ACTIVITY: Output the entries below exactly, from the first line to the line holding "- an exception", both included.

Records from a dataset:
(** * The 53-tone Pythagorean system: ratios, sorting and frequencies

    A shallow embedding of [PythagoreanSystem.py] and of its Italian twin
    [SistemaPitagorico.py].  Both classes build, in their constructor, the
    53 ratios obtained by stacking perfect fifths (3/2) and folding each one
    back into the octave, sort them with [list.sort] on a floating-point key,
    and scale them by a fundamental frequency.

    Python values are modelled as follows.
    - [Fraction] is a rational in lowest terms: a [Q] that every operation
      passes through [Qred], as [fractions.Fraction] does.
    - [float] is an IEEE 754 binary64 number: a finite value is kept as the
      exact rational it denotes, next to the two infinities and NaN.  The
      sign of a zero is not kept; no comparison can observe it.
    - an exception is a value of [exn], carried by the [result] type.
    - the instance [self] is a record of optional attributes threaded through
      the methods by a state-and-error monad. *)

From Equations Require Import Equations.
From Stdlib Require Import ZArith Zdivisibility QArith Qround Qabs Qpower.
From Stdlib Require Qcanon.
From Stdlib Require Import List Bool Lia Lqa Permutation Sorted.
Import ListNotations.

Set Default Goal Selector "!".

Open Scope Q_scope.

(** ** Exceptions and results *)

Inductive exn : Type :=
| AttributeError
| IndexError
| OverflowError
| ZeroDivisionError.

Inductive result (A : Type) : Type :=
| Ok (a : A)
| Raise (e : exn).

Arguments Ok {A} a.
Arguments Raise {A} e.

Definition rbind {A B : Type} (r : result A) (k : A -> result B) : result B :=
  match r with
  | Ok a => k a
  | Raise e => Raise e
  end.

(** A list comprehension whose element expression may raise: evaluated left
    to right, the first exception wins. *)
Fixpoint rmap {A B : Type} (f : A -> result B) (l : list A) : result (list B) :=
  match l with
  | [] => Ok []
  | a :: l' =>
      rbind (f a) (fun b => rbind (rmap f l') (fun bs => Ok (b :: bs)))
  end.

(** ** fractions.Fraction *)

Definition Fraction : Type := Q.

(** [Fraction(n, d)] for a positive literal denominator. *)
Definition mkFraction (n : Z) (d : positive) : Fraction := Qred (n # d).

Definition numerator (a : Fraction) : Z := Qnum a.
Definition denominator (a : Fraction) : Z := Zpos (Qden a).

(** [a * b] on two fractions. *)
Definition Fraction_mul (a b : Fraction) : Fraction := Qred (a * b).

(** [a * n] and [a / n] for an [int] operand, which [Fraction] first turns
    into [Fraction(n)].  The program divides by the literal 2 only, so the
    [ZeroDivisionError] of a zero divisor has no place here. *)
Definition Fraction_mul_int (a : Fraction) (n : Z) : Fraction :=
  Qred (a * inject_Z n).

Definition Fraction_div_int (a : Fraction) (n : Z) : Fraction :=
  Qred (a / inject_Z n).

(** [a >= n] for an [int] operand: an exact comparison. *)
Definition Fraction_ge_int (a : Fraction) (n : Z) : bool :=
  Qle_bool (inject_Z n) a.

(** The octave reduction

      while next_ratio >= 2:
          next_ratio /= 2

    The integer part of the ratio strictly decreases at every turn. *)
Definition inspect {A : Type} (a : A) : {b : A | a = b} := exist _ a eq_refl.

Equations octave_reduce (next_ratio : Fraction) : Fraction
  by wf (Z.to_nat (Qfloor next_ratio)) lt :=
  octave_reduce next_ratio with inspect (Fraction_ge_int next_ratio 2) := {
    | exist _ true Hge => octave_reduce (Fraction_div_int next_ratio 2)
    | exist _ false _ => next_ratio }.
Next Obligation.
  unfold Fraction_ge_int, Fraction_div_int in *.
  apply Qle_bool_iff in Hge.
  assert (Hf : (2 <= Qfloor next_ratio)%Z).
  { change 2%Z with (Qfloor (inject_Z 2)). now apply Qfloor_resp_le. }
  assert (Hh : (Qfloor (Qred (next_ratio / inject_Z 2)) < Qfloor next_ratio)%Z).
  { rewrite Zlt_Qlt.
    pose proof (Qfloor_le (Qred (next_ratio / inject_Z 2))) as Hq.
    pose proof (Qred_correct (next_ratio / inject_Z 2)) as Hr.
    pose proof (Qlt_floor next_ratio) as Hlt.
    rewrite Zle_Qle in Hf. rewrite inject_Z_plus in Hlt.
    unfold Qdiv in *. change (/ inject_Z 2) with (1 # 2) in *.
    change (inject_Z 2) with 2 in *. change (inject_Z 1) with 1 in *.
    lra. }
  lia.
Qed.

(** [range(a, b)] *)
Definition range (a b : nat) : list nat := seq a (b - a).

REPLY TO THE EXERCISE:
(** * The 53-tone Pythagorean system: ratios, sorting and frequencies

    A shallow embedding of [PythagoreanSystem.py] and of its Italian twin
    [SistemaPitagorico.py].  Both classes build, in their constructor, the
    53 ratios obtained by stacking perfect fifths (3/2) and folding each one
    back into the octave, sort them with [list.sort] on a floating-point key,
    and scale them by a fundamental frequency.

    Python values are modelled as follows.
    - [Fraction] is a rational in lowest terms: a [Q] that every operation
      passes through [Qred], as [fractions.Fraction] does.
    - [float] is an IEEE 754 binary64 number: a finite value is kept as the
      exact rational it denotes, next to the two infinities and NaN.  The
      sign of a zero is not kept; no comparison can observe it.
    - an exception is a value of [exn], carried by the [result] type.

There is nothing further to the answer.